By Anthony J. Kiekow | St. Louis American | Word In Black
(WIB) – Sharing stories about my personal experiences is nothing new for me, but the following story is the most personal and painful one I’ve ever shared.
The CDC estimates that about one out of every six adults will experience a significant mental health issue in their lifetime. My experience came in 2015. At the time, I was a successful news reporter, living in a great city and married to a wonderful woman. I can trace my troubles back to something that started as a beautiful experience.
From the moment I learned I was going to be a father, I envisioned having a boy. On March 3, 1999, Little Ant was born. His arrival motivated me to pursue my dream. I had always wanted to be a news reporter, but insecurities stemming from childhood trauma had derailed my progress. When Little Ant was born, I wanted to set a good example, so I started to turn my life around. By 2009, I had earned a degree in journalism. I also had become something I never had – an active, present father.
I was only 17 when Little Ant was born, so in many ways, we grew up together. While I took my role as a father seriously, I also considered him to be my best friend. We had a secret handshake, shared inside jokes, and talked about our dreams. When he reached school age, we spent many nights doing our homework together. While I studied journalism, he practiced addition and subtraction. After I graduated from college, I began to believe that my dream was all part of God’s plan for me and that I had an obligation to pursue it with all my heart.
In early 2010, I was offered a reporting job for an NBC television station. Unfortunately, it meant I had to move to Dayton. I planned to visit Little Ant as often as possible, and he was supposed to spend the summers with me in Dayton. Unfortunately, my low salary and demanding schedule made it difficult to visit Minneapolis with any regularity. Parenting is a tough job but parenting over the phone is next to impossible. While, I thrived in front of the camera, behind the scenes my relationship with Little Ant was deteriorating.
When my first summer in Dayton arrived, Little Ant refused to spend it with me. In response, I began to push for him to live with me permanently, but the more I pushed, the more damage I seemed to do to our relationship. By 2014, our interaction had been reduced to an occasional phone call. To him, I was just a vaguely familiar voice that grew more distant each day. During an argument in the spring of 2015, he said that I chose my career over him, so I wasn’t his dad anymore. I could hear the hurt in his voice. Our relationship had reached its lowest point to date. I was devastated.

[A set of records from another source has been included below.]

Lemma map_err_ok {F T} (f : E -> F) (c : result E T) v : map_err f c = Ok v <-> c = Ok v.
Proof. destruct c; simpl; split; congruence. Qed.

Lemma fmap_ok {T U} (f : T -> U) (c : result E T) u :
  f <$> c = Ok u <-> exists v, c = Ok v /\ f v = u.
Proof.
  destruct c; simpl; split; [| | done |].
  - intros [= <-]; eauto.
  - by intros (? & [= ->] & ->).
  - by intros (? & [=] & _).
Qed.

Lemma for_each_ok {A} (f : A -> result E unit) (l : list A) u :
  for_each f l = Ok u <-> Forall (fun x => f x = Ok tt) l.
Proof.
  destruct u. induction l as [|x t IH]; simpl; [split; [constructor | done] |].
  rewrite bind_ok, Forall_cons. setoid_rewrite IH.
  split; [intros ([] & ? & ?); done | eauto].
Qed.

(** The first element the body refuses decides the error. *)
Lemma for_each_err {A} (f : A -> result E unit) (l : list A) e :
  for_each f l = Err e <->
  exists l1 x l2, l = l1 ++ x :: l2 /\ Forall (fun y => f y = Ok tt) l1 /\ f x = Err e.
Proof.
  induction l as [|y t IH]; simpl.
  - split; [done | by intros ([] & ? & ? & ? & _)].
  - rewrite bind_err. split.
    + intros [Hy|([] & Hy & (l1 & x & l2 & -> & ? & ?)%IH)].
      * by exists [], y, t.
      * exists (y :: l1), x, l2. eauto.
    + intros ([|y' l1] & x & l2 & Heq & Hall & Hx); simplify_eq/=; [by left |].
      apply Forall_cons in Hall as [? ?]. right. exists tt. split; [done |].
      apply IH. eauto 10.
Qed.

Lemma mapM_ok {A B} (f : A -> result E B) (l : list A) (k : list B) :
  mapM f l = Ok k <-> Forall2 (fun x y => f x = Ok y) l k.
Proof.
  revert k. induction l as [|x t IH]; intros k; simpl.
  - split; [by intros [= <-] | by intros ->%Forall2_nil_inv_l].
  - rewrite bind_ok. setoid_rewrite bind_ok. setoid_rewrite IH. split.
    + intros (y & ? & k' & ? & [= <-]). by constructor.
    + intros (y & k' & ? & ? & ->)%Forall2_cons_inv_l. eauto.
Qed.

Lemma fold_result_ind {A S} (f : S -> A -> result E S) (P : S -> Prop) s l s' :
  P s -> (forall s1 x s2, x ∈ l -> P s1 -> f s1 x = Ok s2 -> P s2) ->
  fold_result f s l = Ok s' -> P s'.
Proof.
  revert s. induction l as [|x t IH]; intros s Hs Hstep; simpl; [by intros [= <-] |].
  rewrite bind_ok. intros (s1 & H1 & H2).
  eapply (IH s1); [eapply Hstep; eauto; left | | done].
  intros. eapply Hstep; eauto. by right.
Qed.

(** A loop keeps an invariant about the elements read so far. *)
Lemma fold_result_prefix_ind {A S} (f : S -> A -> result E S) (P : list A -> S -> Prop) l s s' :
  P [] s -> (forall pre x s1 s2, P pre s1 -> f s1 x = Ok s2 -> P (pre ++ [x]) s2) ->
  fold_result f s l = Ok s' -> P l s'.
Proof.
  intros H0 Hstep. change l with ([] ++ l) at 2. revert s H0. generalize (@nil A) as pre.
  induction l as [|x l IH]; intros pre s Hp; simpl.
  - intros [= <-]. by rewrite app_nil_r.
  - intros (s1 & H1 & Hf)%bind_ok. replace (pre ++ x :: l) with ((pre ++ [x]) ++ l)
      by (by rewrite <- app_assoc). apply (IH (pre ++ [x]) s1); [by eapply Hstep | done].
Qed.

(** Every element a loop has read was accepted. *)
Lemma fold_result_accepts {A S} (f : S -> A -> result E S) l : forall s s' x,
  fold_result f s l = Ok s' -> x ∈ l -> exists s1 s2, f s1 x = Ok s2.
Proof.
  induction l as [|y l IH]; intros s s' x; simpl; [by intros _ ?%not_elem_of_nil |].
  intros (s1 & H1 & H2)%bind_ok [->|Hx]%elem_of_cons; [eauto | by eapply IH].
Qed.

Lemma bind_assoc {T U V} (c : result E T) (f : T -> result E U) (g : U -> result E V) :
  (c ≫= f) ≫= g = c ≫= fun x => f x ≫= g.
Proof. by destruct c. Qed.

Lemma fold_result_app {A S} (f : S -> A -> result E S) l1 l2 : forall s,
  fold_result f s (l1 ++ l2) = fold_result f s l1 ≫= fun s' => fold_result f s' l2.
Proof.
  induction l1 as [|x l1 IH]; intros s; [done |]. simpl. rewrite bind_assoc. destruct (f s x); [apply IH | done].
Qed.

(** A loop over blocks is a loop that takes each block in one step. *)
Lemma fold_result_blocks {A B S} (f : S -> B -> result E S) (g : S -> A -> result E S) (block : A -> list B)
    (Inv : S -> Prop) l : forall s, Inv s ->
  (forall s x, Inv s -> x ∈ l -> fold_result f s (block x) = g s x) ->
  (forall s x s', Inv s -> x ∈ l -> g s x = Ok s' -> Inv s') ->
  fold_result f s (concat (block <$> l)) = fold_result g s l.
Proof.
  induction l as [|x l IH]; intros s Hs Hstep Hinv; [done |].
  rewrite fmap_cons. cbn [concat fold_result]. rewrite fold_result_app, (Hstep s x) by (done || left).
  destruct (g s x) as [s'|e] eqn:Hg; [| done]. simpl. apply IH.
  - by apply (Hinv s x s'); [| left |].
  - intros s1 y H1 Hy. apply Hstep; [done | by right].
  - intros s1 y s2 H1 Hy. apply Hinv; [done | by right].
Qed.
End result_laws.

Create Rewrite HintDb result.

#[export] Hint Rewrite @bind_ok @reject_if_ok @ok_or_ok @map_err_ok @fmap_ok
  @for_each_ok : result.

(** Inverts every successful result of the context into its steps. *)
Ltac result_inv :=
  repeat match goal with
  | H : Ok _ = Ok _ |- _ => injection H as H; try subst
  | H : Err _ = Err _ |- _ => injection H as H; try subst
  | H : Ok _ = Err _ |- _ => discriminate H
  | H : Err _ = Ok _ |- _ => discriminate H
  | H : mret _ = Ok _ |- _ => injection H as H; try subst
  | H : _ ≫= _ = Ok _ |- _ => apply bind_ok in H as (? & ? & H)
  | H : reject_if _ _ = Ok _ |- _ => apply reject_if_ok in H
  | H : ok_or _ _ = Ok _ |- _ => apply ok_or_ok in H
  | H : map_err _ _ = Ok _ |- _ => apply map_err_ok in H
  | H : for_each _ _ = Ok _ |- _ => apply for_each_ok in H
  | H : _ <$> _ = Ok _ |- _ => apply fmap_ok in H as (? & ? & ?)
  | u : unit |- _ => destruct u
  end.

(** Splits boolean conjunctions and disjunctions that are known. *)
Ltac bool_inv :=
  repeat match goal with
  | H : _ || _ = false |- _ => apply orb_false_iff in H as [? ?]
  | H : _ && _ = true |- _ => apply andb_true_iff in H as [? ?]
  | H : negb _ = true |- _ => apply negb_true_iff in H
  | H : negb _ = false |- _ => apply negb_false_iff in H
  | H : bool_decide _ = true |- _ => apply bool_decide_eq_true in H
  | H : bool_decide _ = false |- _ => apply bool_decide_eq_false in H
  end.

(** Membership goals over [::] and [[]]. *)
Ltac list_mem :=
  rewrite ?elem_of_cons, ?not_elem_of_cons, ?elem_of_nil in *; first [tauto | firstorder congruence].

(** ** Laws of comparators *)

Section preorder_laws.
Context {A : Type} {c : A -> A -> comparison} (Hc : cmp_preorder c).

Lemma cp_refl x : c x x = Eq.
Proof. pose proof (cp_flip _ Hc x x) as H. by destruct (c x x). Qed.

Lemma cp_lt_le x y z : c x y = Lt -> c y z <> Gt -> c x z = Lt.
Proof.
  intros Hxy Hyz. pose proof (cp_flip _ Hc x y) as Fxy.
  pose proof (cp_flip _ Hc x z) as Fxz.
  pose proof (cp_trans _ Hc x y z) as T. pose proof (cp_trans _ Hc y z x) as T'.
  rewrite Hxy in *. destruct (c x z); simpl in *; [|done|].
  - destruct T'; congruence.
  - destruct T; congruence.
Qed.

Lemma cp_le_lt x y z : c x y <> Gt -> c y z = Lt -> c x z = Lt.
Proof.
  intros Hxy Hyz. pose proof (cp_flip _ Hc y z) as Fyz.
  pose proof (cp_flip _ Hc x z) as Fxz.
  pose proof (cp_trans _ Hc x y z) as T. pose proof (cp_trans _ Hc z x y) as T'.
  rewrite Hyz in *. destruct (c x z); simpl in *; [|done|].
  - destruct T'; congruence.
  - destruct T; congruence.
Qed.

Lemma cp_lt_trans x y z : c x y = Lt -> c y z = Lt -> c x z = Lt.
Proof. intros Hxy Hyz. eapply cp_lt_le; [done | congruence]. Qed.

Lemma cp_gt_lt x y : c x y = Gt <-> c y x = Lt.
Proof. rewrite (cp_flip _ Hc x y). by destruct (c x y). Qed.

Lemma cp_eq_sym x y : c x y = Eq -> c y x = Eq.
Proof. rewrite (cp_flip _ Hc x y). by intros ->. Qed.
(* ===== verification/Canonical.v ===== *)
(** * Canonical documents ([dnfast-core/src/canonical.rs])

    [inspect] bounds a document before the JSON parser sees it; [parse] accepts only the
    bytes [serialize] writes.  [serde_json] and the derived (de)serializers are outside the
    repository: they are the operations of the class [SerdeJson], and what a client relies on
    of them are the classes [SerdeJsonLaws] (what was written is parsed back) and [JsonText]
    (what is written is the documented text of a tree). *)
From Stdlib Require Import Ascii.
From S2P Require Import Prelude.
From S2P Require Import RustStr.
From S2P Require Import Value.

Local Open Scope N_scope.

Definition MAX_DOCUMENT_BYTES : N := 16 * 1024 * 1024.
Definition MAX_STRING_BYTES : N := 1024 * 1024.
Definition MAX_DEPTH : N := 32.

(** [serde_json::to_vec(serde_json::to_value(v))] and [serde_json::from_slice], with the
    texts of their errors. *)
Class SerdeJson (T : Type) := {
  to_vec : T -> result string (list byte);
  from_slice : list byte -> result string T
}.

(** A value that passes the validation of its [Deserialize] is read back from its text. *)
Class SerdeJsonLaws (T : Type) `{SerdeJson T} (valid : T -> Prop) : Prop := {
  from_slice_to_vec : forall v b, valid v -> to_vec v = Ok b -> from_slice b = Ok v
}.

(** ** The scanner *)

Record scan : Type := mk_scan {
  depth : N;
  string_bytes : N;
  in_string : bool;
  escaped : bool
}.

Definition scan_start : scan := mk_scan 0 0 false false.

Definition is_quote (b : byte) : bool := byte_val b =? 34.
Definition is_backslash (b : byte) : bool := byte_val b =? 92.
Definition is_open (b : byte) : bool := (byte_val b =? 123) || (byte_val b =? 91).
Definition is_close (b : byte) : bool := (byte_val b =? 125) || (byte_val b =? 93).
Definition validate (p : t) : domain unit :=
  _ ← reject_if (negb (schema_version p =? SCHEMA_VERSION))
        (DomainError.SchemaVersion SCHEMA_VERSION (schema_version p));
  _ ← reject_if (str_is_empty (repo_id p)) (DomainError.Empty "repo_id");
  _ ← reject_if (bool_decide (allowed_primary_fingerprints p = []))
        (DomainError.Empty "allowed_primary_fingerprints");
  _ ← reject_if (windows2_any geb (allowed_primary_fingerprints p))
        (DomainError.Duplicate "primary fingerprint");
  _ ← reject_if (negb (forallb fingerprint_shape (allowed_primary_fingerprints p)))
        (DomainError.InvalidDigest "allowed_primary_fingerprints");
  _ ← reject_if (negb (require_package_signature p))
        (DomainError.UnsafeAction "package signatures are mandatory");
  Ok tt.

Definition new (repo_id key_bundle_sha256 : string) (fingerprints : list string)
    (rule : SigningSubkeyRule.t) (valid_at_unix : N) : domain t :=
  _ ← reject_if (str_is_empty repo_id) (DomainError.Empty "repo_id");
  let allowed := sort (to_ascii_uppercase <$> fingerprints) in
  bundle ← Sha256Digest.parse key_bundle_sha256 "key_bundle_sha256";
  let value := mk SCHEMA_VERSION repo_id bundle allowed rule valid_at_unix true in
  _ ← validate value;
  Ok value.

(** [Deserialize]; the digest has gone through its own. *)
Definition deserialize (raw : t) : result string t :=
  _ ← map_err DomainError.to_string (validate raw);
  Ok raw.

Section json.
Context (raw : SerdeJson t).

#[local] Instance trust_serde : SerdeJson t := checked_serde raw deserialize.

#[local] Instance trust_document : CanonicalDocument t := {|
  from_canonical_json d := value ← parse d; _ ← validate value; Ok value;
  to_canonical_json p := _ ← validate p; serialize p
|}.

Definition from_json (d : list byte) : domain t := from_canonical_json d.
End json.
End RepoTrustPolicy.

(** ** Inventory *)

Module EraseLookupError.
Inductive t : Type := NotFound | HeaderMismatch | Ambiguous.

#[global] Instance erase_lookup_error_eq_dec : EqDecision t.
Proof. solve_decision. Defined.
End EraseLookupError.

Module InstalledPackage.
Record t : Type := mk {
  name : string;
  evra : Evra.t;
  vendor : string;
  db_instance : N;
  install_time : N;
  immutable_header_sha256 : Sha256Digest.t
}.

#[global] Instance installed_package_eq_dec : EqDecision t.
Proof. solve_decision. Defined.

Definition tuple (p : t) :=
  (name p, (evra p, (vendor p, (db_instance p, (install_time p, immutable_header_sha256 p))))).

#[global] Instance installed_package_ord : RustOrd t := ord_on tuple.
#[global] Instance installed_package_ord_laws : RustOrdLaws t.
Proof. apply (ord_on_laws tuple). intros [] []; unfold tuple; simpl. congruence. Qed.

Definition new (name : string) (evra : Evra.t) (vendor : string)
    (db_instance install_time : N) (digest : string) : domain t :=
  _ ← reject_if (str_is_empty name) (DomainError.Empty "package_name");
  _ ← Evra.validate evra;
  header ← Sha256Digest.parse digest "immutable_header_sha256";
  Ok (mk name evra vendor db_instance install_time header).

(** [Deserialize]; the version and the digest have gone through their own. *)
Definition deserialize (raw : t) : result string t :=
  _ ← map_err DomainError.to_string (Evra.validate (evra raw));
  _ ← reject_if (str_is_empty (name raw)) "empty package name";
  Ok raw.
End InstalledPackage.

Module InstalledInventory.
Import InstalledPackage.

In the summer of 2015, I was offered a reporting job in Dallas. The role would put me in position to become a network reporter, according to my agent. It seemed to be another sign that I was following God’s plan. However, my experience in Dallas was a nightmare. The verbally abusive managers, shockingly low salary, dangerous working conditions, and never-ending work schedule left me feeling anxious and defeated at the start and end of each day. Eventually, my faith and self-esteem began to crumble. My childhood insecurities returned. I had worked so hard for so long and sacrificed so much only to feel miserable. I felt like I traded my relationship with my son for nothing. Those feelings pulled me into a deep state of sadness. I left television news in 2016, but I didn’t have the tools to express my feelings or properly heal.
On the surface, I seemed fine to most of my family and friends, but inside I was filled with guilt and regret. Later, I learned that childhood trauma trained me to hide my pain. By 2020, I began to recognize the cost of my inability to open up, so I decided to seek professional help. Unpacking my pain and becoming more open was a slow process.
The breakthrough came when I shared the darkest details of my past with my wife
The breakthrough came when I shared the darkest details of my past with my wife. Before I could complete a single sentence, the pain began to pour out of my eyes. With tears streaming down my face, I showed every scar the world left on my heart. Honestly, before that night, I didn’t even think I was still capable of crying.
My newfound willingness to be vulnerable didn’t erase the past, but it did help me see the kind of man I want to be in the future. It also helped me see the true purpose of the plan God designed for me. It was never about being a reporter. The purpose was always about preparing me to help other people by sharing stories about my personal experiences. Some stories will be about pain, others will be about joy. To fulfill my purpose, I’ll need to experience both. I hope sharing this story helps someone else who is dealing with mental health issue or trying to repair a relationship.
I know I still have some difficult times ahead, but thanks to therapy, I understand that continuing to open up about the pain I experience is the only path forward.
I wish I could say that Little Ant and I have repaired our relationship and are best friends, again. I can’t, but I have been able to let go of the guilt and regret I carried for so long. Much of our story is yet to be written. I still hope it has a happy ending.